Managing ADHD: Goodbye Additives, Hello Routine
When Matthew Grover was five years old, his parents took him to see a psychiatrist. His teachers had complained about his behavior at school, where he was extremely rambunctious, acted out, and often seemed to be in his own world.
After three years of talk therapy, Matthew was finally given a diagnosis: Attention Deficit Hyperactivity Disorder (ADHD).
Like many children with ADHD—a developmental disorder characterized by inattention, hyperactivity, and impulsivity—Matthew was prescribed stimulants, the most widely accepted treatment for ADHD. But as the age of diagnosis and treatment gets closer to the preschool years, many researchers, parents, and physicians, are concerned. In addition to misuse and over prescription, stimulants have the potential to stunt growth in this young population. Parents are looking for an alternative to medication. But is there one?
The problem with answering this question has to do with the fact that the exact cause of ADHD is unknown.
Though genetics play a large role, the impact of environmental factors has remained inconclusive. Removing suspect nutritional offenders—like sugar and other carbohydrates—has been a popular, but largely unproven, way to try to abate ADHD symptoms. However, a recent study conducted by Britain’s Food Standards Agency and published in the medical journal, The Lancet, found that it is not sugary foods, but the common food colorings and preservatives that are often added to them, that were responsible for hyperactivity in a sample of three-year-olds and eight and nine-year-olds.
The researchers gave one set of children a drink containing a preservative, sodium benzoate, and common food colorings (typical examples of similar drinks are sodas or juice “drinks” that are not 100 percent juice). Another set of kids received a drink that looked and tasted the same, but did not have artificial ingredients. Hyperactivity was recorded by teachers and parents. The trial was double-blind, meaning neither researchers nor parents knew which concoction the kids were given.
The study found that kids who received the artificial ingredients had higher mean levels of hyperactivity than those who received the placebo. The results support prior research on this topic and begs the question: why are these additives allowed in food in the first place?
But the picture, acknowledged by the authors in their report, is much more complex than just additives.
“Removal of these additives is not a panacea for ADHD. We recognize that hyperactivity is a behavior influenced by a wide range of experiential and biological factors.”
One of the biological factors is genetics, which is thought to be a major factor in the development of ADHD. Although the study implicated, quite convincingly, that additives contribute to hyperactivity, it also showed that not all children respond to additives in the same way.

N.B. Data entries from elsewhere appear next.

Lemma seed_is_shared_witness :
  iter (Seq [VInt 1; VInt 2]) = inr [VInt 1; VInt 2]
  ∧ (sample 1%positive (Seq []) (VInt 3);; sample 2%positive (Seq [VInt 1; VInt 2]) VNone)
      (LCG.boot 0)
    = sample 2%positive (Seq [VInt 1; VInt 2]) (VInt 3) (LCG.boot 0).
Proof.
  split; [reflexivity|].
  exact (seed_is_shared (NR := LCG.numpy) 1%positive 2%positive
           (Seq [VInt 1; VInt 2]) (VInt 3) (LCG.boot 0) _ eq_refl).
Defined.

Lemma replay_same_seed_witness :
  let s := (constructed (VInt 2) (LCG.boot 0)).2 in
  let t := (constructed (VInt 2) (LCG.boot 5)).2 in
  let v := mkView 2 0 [] (0 : @rng LCG.numpy) in
  let v' := mkView 2 0 [] (5 : @rng LCG.numpy) in
  let gen := Seq [VInt 7; VInt 8; VInt 9; VInt 10] in
  view_of 1%positive s = Some v ∧ view_of 1%positive t = Some v'
  ∧ valid v ∧ alike v v' ∧ VInt 3 ≠ VNone
  ∧ view_of 1%positive (exec (sample 1%positive gen (VInt 3)) s)
    = view_of 1%positive (exec (sample 1%positive gen (VInt 3)) t).
Proof.
  intros s t v v' gen.
  assert (Hs : view_of 1%positive s = Some v) by reflexivity.
  assert (Ht : view_of 1%positive t = Some v') by reflexivity.
  assert (Hv : valid v) by (split; simpl; lia).
  assert (Hal : alike v v') by (split_and!; reflexivity).
  assert (Hseed : VInt 3 ≠ VNone) by discriminate.
  split_and!; [exact Hs|exact Ht|exact Hv|exact Hal|exact Hseed|].
  destruct (replay_same_seed (NR := LCG.numpy) 1%positive 1%positive s t v v' gen
              (VInt 3) Hs Ht Hv Hal Hseed) as (w & w' & Hw & Hw' & _ & _ & Heq).
  rewrite Hw, Hw'. f_equal. apply Heq.
  - right. split; [reflexivity|]. exists 3. reflexivity.
  - eexists. reflexivity.
Defined.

A histamine genetic polymorphism (polymorphisms are differences in DNA sequences that give rise to different forms of a gene) may lead to differential sensitivity to artificial colors. Just as some people are more sensitive to alcohol or caffeine, some children may be more sensitive (i.e. allergic) to the additives in foods because they have a different genetic make-up than their peers. The central histamine receptors, which are thought to play this mediating role, can affect learning, hyperactivity, and promote the release of dopamine, another neurotransmitter.
A father of three admitted recently to how “wild” his children get after eating hotdogs or sandwich meats with preservatives—more so than they do after having juice or homemade cake.
Because there are likely many factors contributing to ADHD, the British Food Agency did not ban the substances. They did, however, advise parents to eliminate or reduce additive-rich foods from their child’s diet when possible. (And, the United Kingdom is quite strict generally, so foods with additives and preservatives are labeled as such.)
Perhaps the best way to see if your child is additive-sensitive is to restrict additives and preservatives from your child’s diet and monitor how your child responds. A well-researched approach to treat ADHD children is behavioral therapy. It has generally been used as an augment to pharmaceutical treatment, not as a main form of treatment. However, a recent study of preschoolers indicates that it could be used for more than that.
The study, conducted at LeHigh University, focuses on a range of behavioral-only therapies for preschooler children diagnosed with severe ADHD. The results of the study found that aggression and other problem behaviors decreased by almost 30 percent when rules and routines were stressed.
Parents and teachers were also taught to praise kids for good behavior and for following those rules and routines, rather than punish for acting out.
This reinforces the message on the National Institute of Mental Health’s Web site that notes ADHD children need help organizing their day and activities and respond to positive reinforcement of good behavior.
Some simple tips they recommend are following a set schedule everyday by setting aside an allotted time for every activity; organizing needed items like clothing, school work and playthings; and using notebook organizers to keep track of school assignments.
Though dietary and behavioral interventions may work for some—and are definitely worth pursuing—some children may also need medication. Matthew, who is now twenty-four, feels that his behavior as a child was something he “couldn’t control.” Although he has never tried to alter his diet, he did try structured learning. It helped, but not as much as his medication. After years of trial and error, he seems to have found a drug that helps him at work and at home. When he doesn’t take it, he is unable to pay attention, obnoxious, and bounces around the house. I asked him if he thought he would be on medication for the foreseeable future.
“If I want to keep my girlfriend, definitely.”